» **What is required**
Collect the lines of the entries where "their" shows up.

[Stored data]
====================

(** The state all this code works on. *)
Record world := mkWorld {
  w_clks : gmap string clk;
  w_dplls : gmap string dpll_data;
  w_clkdms : gmap string clockdomain;
  w_pwrdms : gmap string powerdomain;
  w_root_clks : list string;  (* plat-omap/clock.c *)
  w_clocks : list string;  (* plat-omap/clock.c *)
  w_clkdm_list : list string;  (* clockdomain.c *)
  w_autodeps : option (list clkdm_autodep);  (* clockdomain.c *)
  w_pwrdm_list : list string;  (* powerdomain.c *)
  w_cpu_mask : Z;  (* mach-omap2/clock.c, u8 *)
  w_omap_chip : Z;  (* mach-omap2/id.c *)
  w_pm_dbg_init_done : bool;  (* pm-debug.c *)
  w_mpurate : Z;  (* plat-omap/clock.c, int *)
  w_clkdevs : list clk_lookup;  (* common/clkdev.c, the list clocks *)
  w_trace : list io_event  (* bus accesses, newest first *)
}.

Definition set_w_clks : gmap string clk -> world -> world :=
  Eval cbv beta zeta in ltac:(record_setter w_clks).
Definition set_w_dplls : gmap string dpll_data -> world -> world :=
  Eval cbv beta zeta in ltac:(record_setter w_dplls).
Definition set_w_clkdms : gmap string clockdomain -> world -> world :=
  Eval cbv beta zeta in ltac:(record_setter w_clkdms).
Definition set_w_pwrdms : gmap string powerdomain -> world -> world :=
  Eval cbv beta zeta in ltac:(record_setter w_pwrdms).
Definition set_w_root_clks : list string -> world -> world :=
  Eval cbv beta zeta in ltac:(record_setter w_root_clks).
Definition set_w_clocks : list string -> world -> world :=
  Eval cbv beta zeta in ltac:(record_setter w_clocks).
Definition set_w_clkdm_list : list string -> world -> world :=
  Eval cbv beta zeta in ltac:(record_setter w_clkdm_list).
Definition set_w_autodeps : option (list clkdm_autodep) -> world -> world :=
  Eval cbv beta zeta in ltac:(record_setter w_autodeps).
Definition set_w_pwrdm_list : list string -> world -> world :=
  Eval cbv beta zeta in ltac:(record_setter w_pwrdm_list).
Definition set_w_cpu_mask : Z -> world -> world :=
  Eval cbv beta zeta in ltac:(record_setter w_cpu_mask).
Definition set_w_omap_chip : Z -> world -> world :=
  Eval cbv beta zeta in ltac:(record_setter w_omap_chip).
Definition set_w_pm_dbg_init_done : bool -> world -> world :=
  Eval cbv beta zeta in ltac:(record_setter w_pm_dbg_init_done).
Definition set_w_mpurate : Z -> world -> world :=
  Eval cbv beta zeta in ltac:(record_setter w_mpurate).
Definition set_w_clkdevs : list clk_lookup -> world -> world :=
  Eval cbv beta zeta in ltac:(record_setter w_clkdevs).
Definition set_w_trace : list io_event -> world -> world :=
  Eval cbv beta zeta in ltac:(record_setter w_trace).

(** ** Accesses *)

Section Access.
  Context `{HW : Hardware}.

(** [__raw_readl], [__raw_writel] and their narrower versions, [udelay] and [ndelay]. *)
Definition __raw_readl (a : Z) : M world Z := fun w =>
  let v := u32 (hw_read (w_trace w) a) in
  Done v (set_w_trace (IoRead a v :: w_trace w) w).
Definition __raw_writel (v a : Z) : M world unit :=
  modify (fun w => set_w_trace (IoWrite a v :: w_trace w) w).
Definition __raw_readb (a : Z) : M world Z := fun w =>
  let v := u8 (hw_read (w_trace w) a) in
  Done v (set_w_trace (IoReadB a v :: w_trace w) w).
Definition __raw_writeb (v a : Z) : M world unit :=
  modify (fun w => set_w_trace (IoWriteB a (u8 v) :: w_trace w) w).
Definition __raw_readw (a : Z) : M world Z := fun w =>
  let v := u16 (hw_read (w_trace w) a) in
  Done v (set_w_trace (IoReadW a v :: w_trace w) w).
Definition __raw_writew (v a : Z) : M world unit :=
  modify (fun w => set_w_trace (IoWriteW a (u16 v) :: w_trace w) w).
Definition ndelay (ns : Z) : M world unit :=
  modify (fun w => set_w_trace (IoDelay ns :: w_trace w) w).
Definition udelay (us : Z) : M world unit := ndelay (1000 * us).
Definition sched_clock : M world Z := gets (fun w => hw_sched_clock (w_trace w)).
End Access.

(** Following a pointer to an object, and assigning to fields of the object. *)
Definition get_clk (c : string) : M world clk :=
  r ← gets (fun w => w_clks w !! c); deref r.
Definition get_dpll (d : string) : M world dpll_data :=
  r ← gets (fun w => w_dplls w !! d); deref r.
Definition get_clkdm (d : string) : M world clockdomain :=
  r ← gets (fun w => w_clkdms w !! d); deref r.
Definition get_pwrdm (p : string) : M world powerdomain :=
  r ← gets (fun w => w_pwrdms w !! p); deref r.

Definition upd_clk (c : string) (f : clk -> clk) : M world unit :=
  r ← get_clk c; modify (fun w => set_w_clks (<[c := f r]> (w_clks w)) w).
Definition upd_dpll (d : string) (f : dpll_data -> dpll_data) : M world unit :=
  r ← get_dpll d; modify (fun w => set_w_dplls (<[d := f r]> (w_dplls w)) w).
Definition upd_clkdm (d : string) (f : clockdomain -> clockdomain) : M world unit :=
  r ← get_clkdm d; modify (fun w => set_w_clkdms (<[d := f r]> (w_clkdms w)) w).
Definition upd_pwrdm (p : string) (f : powerdomain -> powerdomain) : M world unit :=
  r ← get_pwrdm p; modify (fun w => set_w_pwrdms (<[p := f r]> (w_pwrdms w)) w).

(** ** Triples of the accesses *)

(** What a read of a register would return now. *)
Definition regval `{Hardware} (w : world) (a : Z) : Z := u32 (hw_read (w_trace w) a).

Section AccessWp.
  Context `{HW : Hardware}.
Implicit Types w : world.

Lemma regval_uint w a : uint 32 (regval w a).
Proof. apply wrapu_range. lia. Qed.

Lemma wp_readl a Q w :
  Q (regval w a) (set_w_trace (IoRead a (regval w a) :: w_trace w) w) ->
  wp (__raw_readl a) Q w.
Proof. done. Qed.

Lemma wp_writel v a Q w :
  Q tt (set_w_trace (IoWrite a v :: w_trace w) w) -> wp (__raw_writel v a) Q w.
Proof. done. Qed.

Lemma wp_ndelay n Q w :
  Q tt (set_w_trace (IoDelay n :: w_trace w) w) -> wp (ndelay n) Q w.
Proof. done. Qed.

(** A plain register keeps its value until it is written. *)
Lemma plain_read a b v w :
  plain_reg a -> regval (set_w_trace (IoRead b v :: w_trace w) w) a = regval w a.
Proof. intros Hp. unfold regval. cbn. by rewrite Hp. Qed.

Lemma plain_delay a n w :
  plain_reg a -> regval (set_w_trace (IoDelay n :: w_trace w) w) a = regval w a.
Proof. intros Hp. unfold regval. cbn. by rewrite Hp. Qed.

Lemma plain_write a v w :
  plain_reg a -> uint 32 v -> regval (set_w_trace (IoWrite a v :: w_trace w) w) a = v.
Proof.
  intros Hp Hv. unfold regval. cbn. rewrite Hp, Z.eqb_refl. by apply wrapu_small.
Qed.

Lemma plain_write_ne a b v w :
  plain_reg a -> b <> a ->
  regval (set_w_trace (IoWrite b v :: w_trace w) w) a = regval w a.
Proof.
  intros Hp Hb. unfold regval. cbn. rewrite Hp.
  by rewrite (proj2 (Z.eqb_neq b a) Hb).
Qed.
End AccessWp.

Lemma wp_get_clk c r Q w : w_clks w !! c = Some r -> Q r w -> wp (get_clk c) Q w.
Proof. intros Hr HQ. unfold get_clk. wp_pure. by eapply wp_deref. Qed.

Lemma wp_get_dpll d r Q w : w_dplls w !! d = Some r -> Q r w -> wp (get_dpll d) Q w.
Proof. intros Hr HQ. unfold get_dpll. wp_pure. by eapply wp_deref. Qed.

Lemma wp_get_clkdm d r Q w : w_clkdms w !! d = Some r -> Q r w -> wp (get_clkdm d) Q w.
Proof. intros Hr HQ. unfold get_clkdm. wp_pure. by eapply wp_deref. Qed.

Lemma wp_get_pwrdm p r Q w : w_pwrdms w !! p = Some r -> Q r w -> wp (get_pwrdm p) Q w.
Proof. intros Hr HQ. unfold get_pwrdm. wp_pure. by eapply wp_deref. Qed.

Lemma run_get_pwrdm p r w : w_pwrdms w !! p = Some r -> get_pwrdm p w = Done r w.
Proof. intros Hr. unfold get_pwrdm, bind, gets. by rewrite Hr. Qed.

Lemma wp_upd_clk c f r Q w :
  w_clks w !! c = Some r -> Q tt (set_w_clks (<[c := f r]> (w_clks w)) w) ->
  wp (upd_clk c f) Q w.
Proof. intros Hr HQ. unfold upd_clk. wp_pure. by eapply wp_get_clk. Qed.

Lemma wp_upd_dpll d f r Q w :
  w_dplls w !! d = Some r -> Q tt (set_w_dplls (<[d := f r]> (w_dplls w)) w) ->
  wp (upd_dpll d f) Q w.
Proof. intros Hr HQ. unfold upd_dpll. wp_pure. by eapply wp_get_dpll. Qed.

Lemma wp_upd_clkdm d f r Q w :
  w_clkdms w !! d = Some r -> Q tt (set_w_clkdms (<[d := f r]> (w_clkdms w)) w) ->
  wp (upd_clkdm d f) Q w.
Proof. intros Hr HQ. unfold upd_clkdm. wp_pure. by eapply wp_get_clkdm. Qed.

Lemma wp_upd_pwrdm p f r Q w :
  w_pwrdms w !! p = Some r -> Q tt (set_w_pwrdms (<[p := f r]> (w_pwrdms w)) w) ->
  wp (upd_pwrdm p f) Q w.
Proof. intros Hr HQ. unfold upd_pwrdm. wp_pure. by eapply wp_get_pwrdm. Qed.

(** Code that only talks to the device. *)
Definition io_only (w w' : world) : Prop := exists h, w' = set_w_trace h w.

#[global] Instance io_only_preorder : PreOrder io_only.
Proof.
  split.
  - intros w. by exists (w_trace w).
  - intros w1 w2 w3 [h ->] [h' ->]. by exists h'.
Qed.

Lemma io_only_trace h w : io_only w (set_w_trace h w).
Proof. by exists h. Qed.
#[export] Hint Resolve io_only_trace : machine.

(** Code that only reads registers and waits. *)
Definition quiet (e : io_event) : bool :=
  match e with IoWrite _ _ | IoWriteB _ _ | IoWriteW _ _ => false | _ => true end.

Definition io_reads (w w' : world) : Prop :=
  exists l, forallb quiet l = true /\ w' = set_w_trace (l ++ w_trace w) w.

#[global] Instance io_reads_preorder : PreOrder io_reads.
Proof.
  split.
  - intros w. by exists [].
  - intros w1 w2 w3 (l & Hl & ->) (l' & Hl' & ->). exists (l' ++ l).
    rewrite forallb_app, Hl, Hl', <- app_assoc. done.
Qed.

Lemma io_reads_only w w' : io_reads w w' -> io_only w w'.
Proof. intros (l & _ & ->). by eexists. Qed.

Lemma io_reads_1 e w : quiet e = true -> io_reads w (set_w_trace (e :: w_trace w) w).
Proof. intros He. exists [e]. cbn. by rewrite He. Qed.
#[export] Hint Resolve io_reads_only io_reads_1 : machine.

(** Reading leaves a plain register alone. *)
Lemma plain_quiet `{Hardware} a l h :
  plain_reg a -> forallb quiet l = true -> hw_read (l ++ h) a = hw_read h a.
Proof.
  intros Hp. induction l as [|e l IH]; [done|]. cbn. intros [He Hl]%andb_true_iff.
  rewrite Hp. destruct e; try discriminate He; by apply IH.
Qed.

(** ** Writing one register *)

Section Wrote.
  Context `{HW : Hardware}.

(** From [w] to [w'] the register [a] changed to [v]; no other plain register did. *)
Record wrote (a v : Z) (w w' : world) : Prop := {
  wr_io : io_only w w';
  wr_val : plain_reg a -> regval w' a = v;
  wr_other : forall b, plain_reg b -> b <> a -> regval w' b = regval w b
}.

Lemma read_write_wp a f w :
  (forall x, uint 32 x -> uint 32 (f x)) ->
  wp (v ← __raw_readl a; __raw_writel (f v) a)
     (fun _ w' => wrote a (f (regval w a)) w w') w.
Proof.
  intros Hf. apply wp_bind, wp_readl, wp_writel. split.
  - by eexists.
  - intros Ha. apply plain_write; [done|]. apply Hf, regval_uint.
  - intros b Hb Hne. by rewrite plain_write_ne, plain_read.
Qed.

Lemma regval_reads a w w' : io_reads w w' -> plain_reg a -> regval w' a = regval w a.
Proof. intros (l & Hl & ->) Ha. unfold regval. cbn. by rewrite plain_quiet. Qed.
End Wrote.

(** ** A concrete device and an empty state, for evaluating the definitions

    Every register of [mem_hw init] is plain memory that starts at [init]; the
    registers of [ram_hw] start at 0. *)
Fixpoint last_write (init : Z -> Z) (h : list io_event) (a : Z) : Z :=
  match h with
  | [] => init a
  | IoWrite b v :: h' => if b =? a then v else last_write init h' a
  | _ :: h' => last_write init h' a
  end.

Definition mem_hw (init : Z -> Z) : Hardware := {|
  hw_read := last_write init;
  hw_sched_clock := fun h => Z.of_nat (length h)
|}.

Definition ram_hw : Hardware := mem_hw (fun _ => 0).

Lemma mem_hw_plain init a : @plain_reg (mem_hw init) a.
Proof. by intros [] h. Qed.

Lemma ram_hw_plain a : @plain_reg ram_hw a.
Proof. apply mem_hw_plain. Qed.

(** A DM8148 ES2.0 with the CM and PRM blocks at their virtual addresses. *)
Definition dm8148_soc : Soc := {|
  omap_rev := TI8148_REV_ES2_0;
  omap3_has_dsp := true;
  cm_base := 0xfa180000;
  prm_base := 0xfa180000
|}.

Definition empty_world : world := {|
  w_clks := ∅; w_dplls := ∅; w_clkdms := ∅; w_pwrdms := ∅;
  w_root_clks := []; w_clocks := []; w_clkdm_list := []; w_autodeps := None;
  w_pwrdm_list := []; w_cpu_mask := 0; w_omap_chip := 0;
  w_pm_dbg_init_done := false; w_mpurate := 0; w_clkdevs := []; w_trace := []
|}.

====================

» **Problem solution**
(** [__raw_readl], [__raw_writel] and their narrower versions, [udelay] and [ndelay]. *)
(** A DM8148 ES2.0 with the CM and PRM blocks at their virtual addresses. *)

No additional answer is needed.